After talks in Ankara, US Secretary of State Rex Tillerson and Turkish Foreign Minister Mevlüt Çavuşoğlu announced the creation of new “mechanisms” to improve the relationship, starting with the question of American support for the Syrian Kurdish People’s Protection Units (YPG) in northern Syria.

Those talks followed a meeting of Turkish President Recep Tayyip Erdoğan, Çavuşoğlu and Tillerson late Thursday at which a broad range of disagreements were covered. The Turkish foreign minister reportedly acted as interpreter during the meeting at which no US interpreters or policy aides were present, in a break from established protocol that some consider “foolhardy.”

In addition to Syria, issues included Ankara’s complaints against US-based Turkish cleric Fethullah Gülen, who Erdoğan accuses of orchestrating a failed coup in 2016, US concerns about the state of Turkey’s democracy and opposition to Turkey’s planned purchase of a Russian air defense system.

“We brought forward proposals on how we can address all of the critical issues that are standing between our countries,” Tillerson said during a joint news conference with Çavuşoğlu. He said joint working groups would take up specific issues including troop deployments to address Turkish border security concerns before the middle of March.

Turkey is angry over Washington’s support for the YPG — the top US ally in the fight against the Islamic State in Iraq and the Levant (ISIL) – considering it the Syrian extension of the terrorist Kurdistan Workers’ Party (PKK), which has waged a decades-long battle against Turkish security forces in the country’s Southeast.

Ties had also been damaged by the trial and conviction in New York Federal court of Turkish banker Mehmet Hakan Atilla, accused of helping Iran evade sanctions.

Washington is angered by the detention of journalists and opposition figures, American citizens and Turkish employees of US diplomatic missions in Turkey on alleged terror charges.

“We find ourselves at a bit of a crisis point in the relationship,” Tillerson said. But he also stressed the longstanding nature of the relationship. “Ours is not an alliance of convenience,” he said. “It is a time-tested alliance built on mutual respect.

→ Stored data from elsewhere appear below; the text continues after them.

(** ** Running the commands *)

(** The fixture's thread refers to an object. *)
Lemma golden_locals t x : t ∈ threads golden_heap → x ∈ thread_locals t → mentioned golden_heap x.
Proof.
  intros Ht Hx. left. revert x Hx. change (set_Forall (λ x, x ∈ dict_keys (objects golden_heap)) (thread_locals t)).
  revert t Ht. apply Forall_forall. apply (bool_decide_unpack _). vm_compute. exact I.
Qed.

Import Cli.

Lemma write_run text c : write text c = (Ok tt, mkConsole (out c ++ text) (files c)).
Proof. done. Qed.

Lemma print_json_run j c :
  _print_json j c = (Ok tt, mkConsole (out c ++ dumps_indented j ++ [10]) (files c)).
Proof. unfold _print_json. erewrite bind_ok by reflexivity. cbn. by rewrite app_assoc. Qed.

(** Printed lines *)
Definition lines (ls : list str) : str := ls ≫= λ line, line ++ [10].

Lemma lines_app ls ls' : lines (ls ++ ls') = lines ls ++ lines ls'.
Proof. unfold lines. by rewrite bind_app. Qed.

(** [m] prints lines and succeeds. *)
Definition prints (ls : list str) (m : IO unit) : Prop :=
  ∀ c, m c = (Ok tt, mkConsole (out c ++ lines ls) (files c)).

Lemma prints_print line : prints [line] (print line).
Proof. intros c. cbn. by rewrite app_nil_r. Qed.

Lemma prints_seq ls ls' m k : prints ls m → prints ls' k → prints (ls ++ ls') (m;; k).
Proof.
  intros Hm Hk c. erewrite bind_ok by apply Hm. rewrite Hk. cbn [out files]. by rewrite lines_app, app_assoc.
Qed.

Lemma prints_each {A} (f : A → str) (xs : list A) : prints (f <$> xs) (for_each xs (λ x, print (f x))).
Proof.
  induction xs as [|x xs IH]; cbn [for_each].
  - intros [o fs]. cbn. by rewrite app_nil_r.
  - change (f <$> x :: xs) with ([f x] ++ (f <$> xs)). apply prints_seq; [apply prints_print|done].
Qed.

(** Lines that are worked out one by one: the first failure ends the printing. *)
Lemma print_results {A} (f : A → result exc str) xs c :
  ∃ ls, for_each xs (λ x, line ← lift (f x); print line) c
        = (match map_result f xs with Ok _ => Ok tt | Err e => Err e end, mkConsole (out c ++ lines ls) (files c)) ∧
    (is_ok (map_result f xs) = true → map_result f xs = Ok ls).
Proof.
  revert c. induction xs as [|x xs IH]; intros c; cbn [for_each map_result].
  - exists []. split; [|done]. destruct c. cbn. by rewrite app_nil_r.
  - destruct (f x) as [line|e] eqn:Hx; cbn [mbind result_bind].
    + destruct (IH (mkConsole (out c ++ lines [line]) (files c))) as (ls & Hrun & Hok).
      exists (line :: ls). split.
      * erewrite bind_ok; [rewrite Hrun; cbn [out files]|by erewrite bind_ok by reflexivity; apply prints_print].
        change (lines (line :: ls)) with (lines ([line] ++ ls)). rewrite lines_app, app_assoc.
        by destruct (map_result f xs).
      * destruct (map_result f xs) as [ls'|]; [|done]. by injection (Hok eq_refl) as ->.
    + exists []. split; [|done]. destruct c. cbn. by rewrite app_nil_r.
Qed.
(* ===== verification/Target.v ===== *)
(** * The target process

    [capture/collector/src/pydump/target.py]: which process is dumped, the CPython
    version it runs and the Agent that fits it.  The [/proc] files and Docker's
    answers are parameters. *)
From stdpp Require Import base tactics numbers list gmap strings.
From Stdlib Require Import Strings.Byte.
From S2P Require Import Prelude PyData Struct Text StrOps Floats Paths Errors Json JsonParse.

(** ** The operating system *)

(** [/proc/<pid>]: what reading its files gives *)
Record Proc := mkProc {
  p_exists : bool;
  p_status : result exc bytes;
  p_maps : result exc bytes;
  p_exe : result exc str;
  p_header : result exc bytes;
}.

(** A finished child process, or what kept it from finishing *)
Record Completed := mkCompleted { returncode : Z; stdout : str; stderr : str }.

(** The lines of an open text file: decoding is strict. *)
Definition text_lines (contents : result exc bytes) : result exc (list str) :=
  bs ← contents;
  match utf8_decode_strict bs with
  | Some text => mret (file_lines (universal_newlines text))
  | None => Err UnicodeDecodeError
  end.

(** [except PermissionError as error: raise PydumpError(message) from error] *)
Definition explain_permission {A} (message : str) (r : result exc A) : result exc A :=
  match r with Err (PermissionError _) => Err (PydumpError message) | _ => r end.

Record Target := mkTarget { host_pid : Z; namespace_pid : Z; python_minor : Z * Z }.

(** ** Versions in file names *)

(** [pattern.search(text)]: the leftmost position where the pattern matches *)
Fixpoint search {A} (match_at : str → option A) (s : str) : option A :=
  match match_at s with
  | Some a => Some a
  | None => match s with [] => None | _ :: s => search match_at s end
  end.

(** [[0-9]+], as many as there are *)
Definition digits_prefix (s : str) : option (str * str) :=
  match take_while is_digit s with [] => None | ds => Some (ds, drop_while is_digit s) end.

(** What may follow [\.so]: [(?:\.|$)] *)
Definition dot_or_end (s : str) : bool :=
  match s with
  | [] => true
  | c :: s => (c =? 46) || ((c =? 10) && bool_decide (s = []))
  end.

(** [.*\.so(?:\.|$)] *)
Fixpoint shared_object (s : str) : bool :=
  (starts_with (lit ".so") s && dot_or_end (drop 3 s))
  || match s with c :: s => negb (c =? 10) && shared_object s | [] => false end.

(** [_PYTHON_LIBRARY]: the digits of the minor version, at this position *)
Definition python_library (s : str) : option str :=
  if starts_with (lit "libpython3.") s then
    '(ds, rest) ← digits_prefix (drop 11 s); if shared_object rest then Some ds else None
  else None.

(** [_PYTHON_EXECUTABLE]: after all digits comes the end or something else. *)
Definition python_executable (s : str) : option str :=
  if starts_with (lit "python3.") s then fst <$> digits_prefix (drop 8 s) else None.

(** The group is ["3."] and the digits: the two integers it is split into *)
Definition version_of (candidate : str) : option (Z * Z) :=
  (λ ds, (3, digits_value_of ds)) <$>
  match search python_library candidate with
  | Some ds => Some ds
  | None => search python_executable (path_name candidate)
  end.

Definition dotted (v : Z * Z) : str := dec_string v.1 ++ lit "." ++ dec_string v.2.

(** Tuples of two integers, compared *)
Definition pair_leb (v w : Z * Z) : bool := lex_Z fst (λ v w, v.2 <=? w.2) v w.

Section Inspect.
Context `{Unicode} `{Interpreter} (procs : Z → Proc).

(** *** Lines of [/proc/<pid>/status] *)

(** [int(line.split()[-1])] *)
Definition last_int (line : str) : result exc Z :=
  match last (split line) with
  | None => Err IndexError
  | Some word => or_value_error (int_of_str word)
  end.

Fixpoint owner_fields (lines : list str) (uid gid : option Z) : result exc (option Z * option Z) :=
  match lines with
  | [] => mret (uid, gid)
  | line :: lines =>
      if starts_with (lit "Uid:") line then u ← last_int line; owner_fields lines (Some u) gid
      else if starts_with (lit "Gid:") line then g ← last_int line; owner_fields lines uid (Some g)
      else owner_fields lines uid gid
  end.

(** [Target.fs_owner] *)
Definition fs_owner (t : Target) : result exc (Z * Z) :=
  lines ← text_lines (p_status (procs (host_pid t)));
  '(uid, gid) ← owner_fields lines None None;
  match uid, gid with
  | Some uid, Some gid => mret (uid, gid)
  | _, _ => Err (PydumpError (lit "cannot determine filesystem owner for process " ++ dec_string (host_pid t)))
  end.

(** [Target.root] *)
Definition root (t : Target) : str := lit "/proc/" ++ dec_string (host_pid t) ++ lit "/root".

Fixpoint namespace_field (lines : list str) : result exc (option Z) :=
  match lines with
  | [] => mret None
  | line :: lines => if starts_with (lit "NStgid:") line then Some <$> last_int line else namespace_field lines
  end.

Definition pid_in_own_namespace (pid : Z) : result exc Z :=
  found ← explain_permission
            (lit "cannot read process " ++ dec_string pid ++ lit "; try running as the target user or root")
            (lines ← text_lines (p_status (procs pid)); namespace_field lines);
  match found with
  | Some n => mret n
  | None => Err (PydumpError (lit "cannot determine PID namespace ID for process " ++ dec_string pid))
  end.

(** *** The version *)

(** [line.split(maxsplit=5)[-1].strip()] for the lines that have a slash *)
Definition mapped_file (line : str) : option str :=
  if contains (lit "/") line then strip <$> last (split_max 5 line) else None.

Definition candidates (pid : Z) : result exc (list str) :=
  exe ← p_exe (procs pid);
  lines ← text_lines (p_maps (procs pid));
  mret (exe :: omap mapped_file lines).

Definition versions_found (names : list str) : gset (Z * Z) := list_to_set (omap version_of names).

Definition detect_python_minor (pid : Z) : result exc (Z * Z) :=
  names ← explain_permission
            (lit "cannot inspect process " ++ dec_string pid ++ lit "; try running as the target user or root")
            (candidates pid);
  match elements (versions_found names) with
  | [version] =>
      if pair_leb (3, 10) version then mret version
      else Err (PydumpError (lit "CPython " ++ dotted version ++ lit " is unsupported; pydump requires 3.10+"))
  | versions =>
      let rendered := join (lit ", ") (dotted <$> py_sort pair_leb versions) in
      Err (PydumpError (lit "cannot uniquely detect target CPython minor version; found "
                        ++ if bool_decide (rendered = []) then lit "none" else rendered))
  end.

(** *** Docker *)

(** [value[key]] of what JSON gives, for a text key *)
Definition item_named (v : json_value) (key : str) : result exc json_value :=
  match v with
  | JObject members => or_key_error (dict_get members key)
  | _ => Err TypeError
  end.

(** [value[0]] *)
Definition item_first (v : json_value) : result exc json_value :=
  match v with
  | JList [] | JString [] => Err IndexError
  | JList (item :: _) => mret item
  | JString (c :: _) => mret (JString [c])
  | JObject _ => Err KeyError
  | _ => Err TypeError
  end.

(** [except (IndexError, KeyError, TypeError, ValueError, json.JSONDecodeError)] *)
Definition malformed (e : exc) : bool :=
  is_ValueError e || match e with IndexError | KeyError | TypeError => true | _ => false end.

(** [state["Status"] != "running"] *)
Definition is_running (status : json_value) : bool :=
  match status with JString s => bool_decide (s = lit "running") | _ => false end.

(** [shutil.which("docker")] and [docker inspect container], a [TimeoutExpired]
    or [OSError] among its results *)
Context (which_docker : option str) (docker_inspect : str → str → result exc Completed).

Definition container_pid (container : str) (output : str) : result exc Z :=
  inspected ← json_loads output;
  first ← item_first inspected;
  state ← item_named first (lit "State");
  status ← item_named state (lit "Status");
  if is_running status then pid ← item_named state (lit "Pid"); int_of_json pid
  else Err (PydumpError (lit "Docker container " ++ repr_str container ++ lit " is not running")).

Definition docker_pid (container : str) : result exc Z :=
  match which_docker with
  | None => Err (PydumpError (lit "docker executable was not found"))
  | Some docker =>
      process ← docker_inspect docker container;
      if negb (returncode process =? 0) then
        Err (PydumpError (lit "docker inspect " ++ repr_str container ++ lit " failed: " ++ strip (stderr process)))
      else
        match container_pid container (stdout process) with
        | Err e =>
            if malformed e
            then Err (PydumpError (lit "docker inspect returned an unexpected result for " ++ repr_str container))
            else Err e
        | r => r
        end
  end.

Definition resolve_target (pid : option Z) (docker_container : option str) : result exc Target :=
  host_pid ← match docker_container with
             | Some container => Some <$> docker_pid container
             | None => mret pid
             end;
  match host_pid with
  | None => Err (PydumpError (lit "invalid target PID None"))
  | Some host_pid =>
      if host_pid <=? 0 then Err (PydumpError (lit "invalid target PID " ++ dec_string host_pid))
      else if p_exists (procs host_pid) then
        namespace_pid ← pid_in_own_namespace host_pid;
        python_minor ← detect_python_minor host_pid;
        mret (mkTarget host_pid namespace_pid python_minor)
      else Err (PydumpError (lit "target process " ++ dec_string host_pid ++ lit " does not exist"))
  end.

(** ** The Agent *)

(** [is_file] tells whether the library is there, [pointer_size] is
    [struct.calcsize("P")]. *)
Definition verify_agent (is_file : Path → bool) (pointer_size : Z) (agent : Path) (target : Target) : result exc unit :=
  if negb (is_file agent) then Err (PydumpError (lit "agent library " ++ path_str agent ++ lit " does not exist"))
  else
    let expected := dotted (python_minor target) in
    if negb (contains (lit "agent-" ++ expected ++ lit "-") agent.2) then
      Err (PydumpError (lit "agent " ++ repr_str agent.2 ++ lit " does not identify target CPython " ++ expected
                        ++ lit "; use an agent built for the target minor"))
    else if pointer_size =? 8 then mret tt
    else Err (PydumpError (lit "only 64-bit Collector processes are supported")).
End Inspect.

We’re going to work together moving forward.”

“Our relations were at a critical turning point,” Çavuşoğlu said. “We were either going to correct this or it was going to take a turn for the worse.”

Tillerson’s visit came as anti-US rhetoric from Turkish officials, including Erdoğan and Çavuşoğlu, had increased in recent days, with the president earlier this week suggesting that the Americans might be deserving of an “Ottoman slap,” a reference to the Ottoman Empire’s one-time might.

Such rhetoric was absent on Friday, and US officials expressed hope that it would not resurface in the days after Tillerson’s visit, which followed a similar trip earlier in the week by National Security Adviser H.R. McMaster.

Tillerson said the first working group would deal with the issue of the town of Manbij, held by the US-backed Syrian Kurdish militia and where the United States has a military presence.

A joint statement on the Turkey-US strategic partnership was released on Friday in which the two countries reaffirmed “their mutual and unequivocal commitment to each other’s security and defense.”